Chikungunya virus (CHIKV) is a mosquito-borne virus which causes chikungunya disease. Two biological vectors Aedes aegypti and Aedes albopictus transmit CHIKV to the victim body. According to the report of the European Centre for Disease Prevention and Control, epidemics of chikungunya disease existed in 2024 over America, Africa, Europe and Asia. Although 50% CHIKV infected person show chronic clinical symptoms and several troubles associated with chikungunya, still there are no effective vaccines or medications on market. So availability of another CHIKV inhibiting materials and mechanisms are necessary. For this purpose recently plant-derived bioactive compounds with antiviral properties are used to inhibit chikungunya infection. In this present research work 69 CHIKV inhibiting active compounds were chosen for ADMET analysis. Drug likeness of active compounds was also analyzed based on Lipinski's rule of five.

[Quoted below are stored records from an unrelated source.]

(* ===== verification/OliaSender.v ===== *)
(** * congestion/olia_sender.go: the congestion controllers of several paths

    The operations of one sender, those that only touch its own record as
    functions of the record, an acknowledgement as a function of the shared map.
    Each path sees an instance of the interface of congestion controllers whose
    state is the shared map.  The theorem bounds the window of every path over
    every interleaving of the calls of all paths. *)

From Stdlib Require Import SpecFloat.
From S2P Require Import Prelude Protocol MinMax Float Rounding RttStats SendAlgorithm SlowStart Cubic CubicSender Olia.

Implicit Types (o : OliaSender) (m : oliaSenders).

(** ** One sender *)

Definition olia_InRecovery o : bool :=
  (os_largestAckedPacketNumber o <=? os_largestSentAtLastCutback o)
  && negb (os_largestAckedPacketNumber o =? 0).

Definition olia_GetCongestionWindow o : ByteCount := u64 (os_congestionWindow o * DefaultTCPMSS).

Definition olia_GetSlowStartThreshold o : ByteCount := u64 (os_slowstartThreshold o * DefaultTCPMSS).

Definition olia_InSlowStart o : bool := olia_GetCongestionWindow o <? olia_GetSlowStartThreshold o.

Definition olia_TimeUntilSend o (now : Time) (bytesInFlight : ByteCount) : Duration :=
  if olia_InRecovery o
  then Prr_TimeUntilSend (os_prr o) (olia_GetCongestionWindow o) bytesInFlight
         (olia_GetSlowStartThreshold o)
  else if bytesInFlight <? olia_GetCongestionWindow o then 0 else InfDuration.

Definition olia_OnPacketSent o (sentTime : Time) (bytesInFlight : ByteCount)
    (packetNumber : PacketNumber) (bytes : ByteCount) (isRetransmittable : bool) : bool * OliaSender :=
  if negb isRetransmittable then (false, o)
  else
    let o := if olia_InRecovery o then o <| os_prr := Prr_OnPacketSent (os_prr o) bytes |> else o in
    let o := o <| os_largestSentPacketNumber := packetNumber |> in
    (true, o <| os_hybridSlowStart :=
             HybridSlowStart_OnPacketSent (os_hybridSlowStart o) packetNumber |>).

Definition olia_ExitSlowstart o : OliaSender := o <| os_slowstartThreshold := os_congestionWindow o |>.

Definition olia_SlowstartThreshold o : PacketNumber := os_slowstartThreshold o.
(* ===== verification/AckSent.v ===== *)
(** * ackhandler: sent packets, acknowledgements, losses and retransmissions

    packet.go, stop_waiting_manager.go and sent_packet_handler.go.  The history is
    the list of the packets in flight, oldest first; an element of the Go list is
    its packet, and since packet numbers increase strictly it is found again by
    its number.  The congestion controller is any implementation of
    [SendAlgorithm]. *)

From Stdlib Require Import SpecFloat Sorting.Sorted.
From S2P Require Import Prelude Protocol ByteOrder WireFrames WireAck WireHeader.
From S2P Require Import Frame MinMax Float RttStats SendAlgorithm.

(** ** packet.go *)

Record Packet := mkPacket {
  pkt_PacketNumber : PacketNumber;
  pkt_Frames : list Frame;
  pkt_Length : ByteCount;
  pkt_EncryptionLevel : EncryptionLevel;
  pkt_SendTime : Time
}.

#[global] Instance eta_Packet : Eta Packet := fun p =>
  mkPacket (pkt_PacketNumber p) (pkt_Frames p) (pkt_Length p) (pkt_EncryptionLevel p)
    (pkt_SendTime p).

Definition GetFramesForRetransmission (p : Packet) : list Frame :=
  List.filter (fun f => match f with FAck _ | FStopWaiting _ => false | _ => true end) (pkt_Frames p).

Definition IsRetransmittable (p : Packet) : bool :=
  existsb (fun f => match f with
                    | FStream _ | FRstStream _ | FWindowUpdate _ | FBlocked _ | FPing _
                    | FGoaway _ | FAddAddress _ | FPaths _ => true
                    | _ => false
                    end) (pkt_Frames p).

(** ** stop_waiting_manager.go *)

Record stopWaitingManager := mkStopWaitingManager {
  swm_largestLeastUnackedSent : PacketNumber;
  swm_nextLeastUnacked : PacketNumber;
  swm_lastStopWaitingFrame : option StopWaitingFrame
}.

#[global] Instance eta_stopWaitingManager : Eta stopWaitingManager := fun s =>
  mkStopWaitingManager (swm_largestLeastUnackedSent s) (swm_nextLeastUnacked s)
    (swm_lastStopWaitingFrame s).

Definition newStopWaitingManager : stopWaitingManager := mkStopWaitingManager 0 0 None.
Lemma insert_all_lookup data tags m k :
  insert_all data tags m !! k =
    if decide (k ∈ tags) then Some (default [] (data !! k)) else m !! k.
Proof.
  revert m. induction tags as [|t tags IH]; intros m; cbn [insert_all foldl].
  { destruct (decide (k ∈ [])) as [H|H]; [by apply not_elem_of_nil in H|done]. }
  fold (insert_all data tags (<[t := default [] (data !! t)]> m)). rewrite IH.
  destruct (decide (k ∈ tags)) as [H|H], (decide (k ∈ t :: tags)) as [H'|H']; try done.
  - destruct H'. by right.
  - apply elem_of_cons in H' as [->|H']; [by rewrite lookup_insert_eq|done].
  - rewrite lookup_insert_ne; [done|]. intros ->. destruct H'. by left.
Qed.

Lemma insert_all_keys data : insert_all data (getTagsSorted data) ∅ = data.
Proof.
  apply map_eq. intros k. rewrite insert_all_lookup.
  assert (E : k ∈ getTagsSorted data <-> exists v, data !! k = Some v).
  { unfold getTagsSorted. rewrite merge_sort_Permutation, list_elem_of_fmap. split.
    - intros ([k' v] & -> & Hin%elem_of_map_to_list). by exists v.
    - intros (v & Hv). exists (k, v). by rewrite elem_of_map_to_list. }
  destruct (decide (k ∈ getTagsSorted data)) as [H|H].
  - apply E in H as (v & ->). done.
  - rewrite lookup_empty. destruct (data !! k) as [v|] eqn:Ek; [|done]. destruct H. apply E. eauto.
Qed.

Lemma entries_read data tags offset m :
  Forall (fun t => 0 <= t < 2 ^ 32) tags ->
  Forall (fun t => zlen (default [] (data !! t)) <= CryptoParameterMaxLength) tags ->
  0 <= offset < 2 ^ 32 ->
  let '(index, values) := write_entries data tags offset in
  zlen index = 8 * zlen tags /\
  reads (read_entries (length tags) index offset m) values (insert_all data tags m).
Proof.
  intros Ht. revert offset m. induction Ht as [|t tags Ht _ IH]; intros offset m Hv Ho; [done|].
  apply Forall_cons in Hv as [Hv Hvs]. cbn [write_entries].
  set (v := default [] (data !! t)) in *. set (offset' := u32 (offset + u32 (zlen v))).
  assert (Ho' : 0 <= offset' < 2 ^ 32) by apply u32_range.
  assert (Hlen : u32 (offset' - offset) = zlen v)
    by (subst offset'; unfold CryptoParameterMaxLength in *; pose proof (zlen_nonneg v); glia).
  specialize (IH offset' (<[t := v]> m) Hvs Ho').
  destruct (write_entries data tags offset') as [index values]. destruct IH as [IHl IHr]. split.
  { rewrite !zlen_app, zlen_cons. unfold zlen at 1 2. rewrite !le_enc_length. lia. }
  cbn [length read_entries].
  rewrite (take_app_length' (le_enc 4 t)), le_Uint_enc by (done || by rewrite le_enc_length).
  rewrite (drop_app_length' (le_enc 4 t)) by (by rewrite le_enc_length).
  rewrite (take_app_length' (le_enc 4 offset')), le_Uint_enc by (done || by rewrite le_enc_length).
  rewrite Hlen. destruct (Z.ltb_spec CryptoParameterMaxLength (zlen v)); [lia|].
  apply (reads_bind _ _ v values v); [by apply reads_full|].
  rewrite app_assoc, (drop_app_length' (le_enc 4 t ++ le_enc 4 offset'))
    by (by rewrite length_app, !le_enc_length). exact IHr.
Qed.

Lemma le_writes64 v : writes (WriteUint64 LittleEndian v) (le_enc 8 v).
Proof. done. Qed.
Lemma le_writes32 v : writes (WriteUint32 LittleEndian v) (le_enc 4 v).
Proof. done. Qed.
Lemma le_writes16 v : writes (WriteUint16 LittleEndian v) (le_enc 2 v).
Proof. done. Qed.

Lemma le_Uint_app a b : le_Uint (a ++ b) = le_Uint a + 256 ^ zlen a * le_Uint b.
Proof.
  induction a as [|x a IH]; [simpl; unfold zlen; simpl; lia|].
  cbn [app le_Uint foldr]. fold (le_Uint (a ++ b)) (le_Uint a). rewrite IH, zlen_cons.
  rewrite Z.pow_add_r by (pose proof (zlen_nonneg a); lia). lia.
Qed.

Record message_ok (h : HandshakeMessage) : Prop := {
  msg_tag : 0 <= hm_Tag h < 2 ^ 32;
  msg_size : Z.of_nat (size (hm_Data h)) <= CryptoMaxParams;
  msg_entries : map_Forall (fun t v => 0 <= t < 2 ^ 32 /\ zlen v <= CryptoParameterMaxLength) (hm_Data h)
}.

Lemma sorted_tags_ok h :
  message_ok h ->
  Forall (fun t => 0 <= t < 2 ^ 32 /\ zlen (default [] (hm_Data h !! t)) <= CryptoParameterMaxLength)
    (getTagsSorted (hm_Data h)) /\ length (getTagsSorted (hm_Data h)) = size (hm_Data h).
Proof.
  intros [_ _ He]. unfold getTagsSorted. split.
  - rewrite merge_sort_Permutation. apply Forall_forall.
    intros t ([k v] & -> & Hin%elem_of_map_to_list)%list_elem_of_fmap. simpl.
    rewrite Hin. simpl. by apply (He k v).
  - rewrite (Permutation_length (merge_sort_Permutation Z.le _)), length_map.
    by rewrite length_map_to_list.
Qed.

Lemma message_reads h :
  message_ok h -> exists bs, writes (HandshakeMessage_Write h) bs /\ reads ParseHandshakeMessage bs h.
Proof.
  intros Hok. destruct (sorted_tags_ok h Hok) as [Hf Hl]. destruct Hok as [Ht Hs _].
  assert (Hn : le_Uint (le_enc 2 (u16 (Z.of_nat (size (hm_Data h)))) ++ le_enc 2 0)
    = Z.of_nat (size (hm_Data h))).
  { unfold CryptoMaxParams in Hs. rewrite u16_small, le_Uint_app, le_Uint_enc by (simpl; lia).
    change (le_Uint (le_enc 2 0)) with 0. lia. }
  pose proof (entries_read (hm_Data h) (getTagsSorted (hm_Data h)) 0 ∅
    (Forall_impl _ _ _ Hf (fun _ H => proj1 H)) (Forall_impl _ _ _ Hf (fun _ H => proj2 H))
    ltac:(lia)) as He.
  unfold HandshakeMessage_Write.
  destruct (write_entries _ _ _) as [index values]. destruct He as [Hil Hr].
  set (n := le_enc 2 (u16 (Z.of_nat (size (hm_Data h))))) in *.
  exists (le_enc 4 (hm_Tag h) ++ n ++ le_enc 2 0 ++ index ++ values). split.
  { apply writes_bind; [apply le_writes32|]. apply writes_bind; [apply le_writes16|].
    apply writes_bind; [apply le_writes16|]. apply writes_bind; [apply writes_bytes|apply writes_bytes]. }
  unfold ParseHandshakeMessage.
  eapply reads_bind; [apply reads_full; unfold zlen; by rewrite le_enc_length|].
  rewrite (app_assoc n).
  eapply reads_bind; [apply reads_full; unfold zlen; subst n; by rewrite length_app, !le_enc_length|].
  rewrite Hn, le_Uint_enc by (simpl; lia). destruct (Z.ltb_spec CryptoMaxParams (Z.of_nat (size (hm_Data h)))); [lia|].
  eapply reads_bind; [apply reads_full; rewrite Hil; unfold zlen; rewrite Hl; lia|].
  rewrite <- (app_nil_r values), Nat2Z.id, <- Hl.
  eapply reads_bind; [exact Hr|]. rewrite insert_all_keys. by destruct h.
Qed.

(** a handshake message with at most 128 parameters of at most 4000 bytes is
    parsed back, whatever bytes follow it, to the same tag and the same map. *)
Theorem HandshakeMessage_roundtrip h rest :
  message_ok h ->
  exists out, HandshakeMessage_Write h [] = (Ok tt, out) /\
    ParseHandshakeMessage (out ++ rest) = (Ok h, rest).
Proof. intros (bs & Hw & Hr)%message_reads. by eapply writes_reads. Qed.

Definition sample_message : HandshakeMessage :=
  mkHandshakeMessage TagPRST {[TagSFCW := [0; 128; 0; 0]; TagICSL := [30; 0; 0; 0]; TagTCID := []]}.

Lemma HandshakeMessage_roundtrip_witness :
  exists out, HandshakeMessage_Write sample_message [] = (Ok tt, out) /\
    ParseHandshakeMessage (out ++ [1; 2]) = (Ok sample_message, [1; 2]) /\ zlen out = 40.
Proof.
  destruct (HandshakeMessage_roundtrip sample_message [1; 2]) as (out & E1 & E2).
  { split; [vm_compute; split; congruence|vm_compute; congruence|].
    repeat (apply map_Forall_insert_2; [vm_compute; split; [split|]; congruence|]).
    apply map_Forall_empty. }
  exists out. split; [exact E1|]. split; [exact E2|]. vm_compute in E1. injection E1 as <-. reflexivity.
Defined.

(** ** Hostile messages *)

Definition values_bounded (m : gmap Z (list Z)) : Prop :=
  map_Forall (fun _ v => bytes_ok v /\ zlen v <= CryptoParameterMaxLength) m.

Lemma read_entries_safe n index dataStart m :
  values_bounded m ->
  safe_read (read_entries n index dataStart m)
    (fun m' => values_bounded m' /\ (size m' <= size m + n)%nat).
Proof.
  revert index dataStart m. induction n as [|n IH]; intros index dataStart m Hm; cbn [read_entries].
  { apply safe_ret. split; [done|lia]. }
  cbv zeta. set (dataLen := u32 _).
  assert (Hd : 0 <= dataLen < 4294967296) by apply u32_range. apply safe_if; intros Hc; [apply safe_fail|].
  eapply safe_bind; [apply safe_full; lia|]. cbv beta. intros data [Hb Hl].
  eapply safe_weaken; [apply IH|].
  - apply map_Forall_insert_2; [|done]. split; [done|]. apply Z.ltb_ge in Hc. lia.
  - cbv beta. intros m' [H1 H2]. split; [done|].
    rewrite map_size_insert in H2. destruct (m !! _); unfold id in H2; lia.
Qed.

Lemma read_message_safe :
  safe_read ParseHandshakeMessage (fun m =>
    Z.of_nat (size (hm_Data m)) <= CryptoMaxParams /\ values_bounded (hm_Data m)).
Proof.
  unfold ParseHandshakeMessage. eapply safe_bind; [apply safe_full; lia|]. cbv beta.
  intros s1 _. cbv zeta. eapply safe_bind; [apply safe_full; lia|]. cbv beta. intros s2 [Hs2 _].
  apply safe_if; intros Hc; [apply safe_fail|]. apply Z.ltb_ge in Hc.
  assert (Hn : 0 <= le_Uint s2).
  { clear Hc. induction Hs2 as [|x l Hx _ IH]; [done|]. cbn [le_Uint foldr]. fold (le_Uint l).
    unfold byte_ok in Hx. lia. }
  eapply safe_bind; [apply safe_full; lia|]. cbv beta. intros index _.
  eapply safe_bind; [apply read_entries_safe; apply map_Forall_empty|]. cbv beta.
  intros m [Hm Hsz]. apply safe_ret. split; [|done]. cbn. rewrite map_size_empty in Hsz. lia.
Qed.

(** the handshake message parser is safe on any bytes: it does not panic, it
    consumes only bytes it was given, and a message it returns has at most 128
    parameters, each of at most 4000 bytes. *)
Theorem ParseHandshakeMessage_safe bytes :
  bytes_ok bytes ->
  match ParseHandshakeMessage bytes with
  | (Ok m, rest) =>
      (length rest <= length bytes)%nat /\ Z.of_nat (size (hm_Data m)) <= CryptoMaxParams /\
      map_Forall (fun _ v => bytes_ok v /\ zlen v <= CryptoParameterMaxLength) (hm_Data m)
  | (Err _, rest) => (length rest <= length bytes)%nat
  | (Panic _, _) => False
  end.
Proof.
  intros Hb. pose proof read_message_safe as Hs.
  specialize (Hs bytes Hb). destruct (ParseHandshakeMessage bytes) as [[m|e|p] rest]; [|by destruct Hs|done].
  destruct Hs as (_ & Hl & Hsz & Hv). by split_and!.
Qed.

Lemma ParseHandshakeMessage_safe_witness :
  ParseHandshakeMessage [67; 72; 76; 79; 129; 0; 0; 0] = (Err (qerr_Code CryptoTooManyEntries), []) /\
  match ParseHandshakeMessage [67; 72; 76; 79; 129; 0; 0; 0] with
  | (Err _, rest) => (length rest <= 8)%nat
  | _ => False
  end.
Proof.
  split; [reflexivity|].
  assert (H : bytes_ok [67; 72; 76; 79; 129; 0; 0; 0]) by (repeat constructor; done).
  pose proof (ParseHandshakeMessage_safe _ H) as Hs. exact Hs.
Defined.

(** ** Public reset *)

Lemma ParsePublicReset_safe : safe_read ParsePublicReset (fun _ => True).
Proof.
  assert (Hf : forall d t m i, safe_read (reset_field d t m i) (fun _ => True)).
  { intros d t m i. unfold reset_field. destruct (d !! t); [|apply safe_fail].
    apply safe_if; intros _; [apply safe_fail|by apply safe_ret]. }
  unfold ParsePublicReset. eapply safe_bind; [apply read_message_safe|]. intros msg _.
  apply safe_if; intros _; [apply safe_fail|]. eapply safe_bind; [apply Hf|]. intros a _.
  eapply safe_bind; [apply Hf|]. intros b _. by apply safe_ret.
Qed.

Definition reset_message (rejected nonce : Z) : HandshakeMessage :=
  mkHandshakeMessage TagPRST {[TagRNON := le_enc 8 nonce; TagRSEQ := le_enc 8 rejected]}.

Definition reset_bytes (rejected nonce : Z) : list Z :=
  le_enc 4 TagPRST ++ le_enc 4 2 ++ le_enc 4 TagRNON ++ le_enc 4 8 ++ le_enc 4 TagRSEQ ++
  le_enc 4 16 ++ le_enc 8 nonce ++ le_enc 8 rejected.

Based on the drug likeness, active compounds (Baicalein, Epicatechin, Genistein, Quercetin, Resveratrol) were finally screened for molecular docking with CHIKV envelope proteins using Auto Dock program. Among the five active compounds, Genistein showed highest binding energy for both E1 (ΔG = - 8.3 kcal/mol) and E2 (ΔG = - 7.1 kcal/mol). Molecular dynamics simulations signify that Genistein forms a stable complex with the CHIKV E1 and E2 proteins over a 50 ns period with a significant number of hydrogen bonds. So this present study concluded that Genistein will act as potent CHIKV E1 and E2 inhibiting active compounds. To evaluate efficiency or inhibiting capacity of finally selected Genistein against CHIKV, in vivo and in vitro validation should be conducted.

Supplementary information: The online version contains supplementary material available at 10.1007/s40203-025-00351-3.

Keywords: ADMET; Active compounds; CHIKV; Docking; Simulation.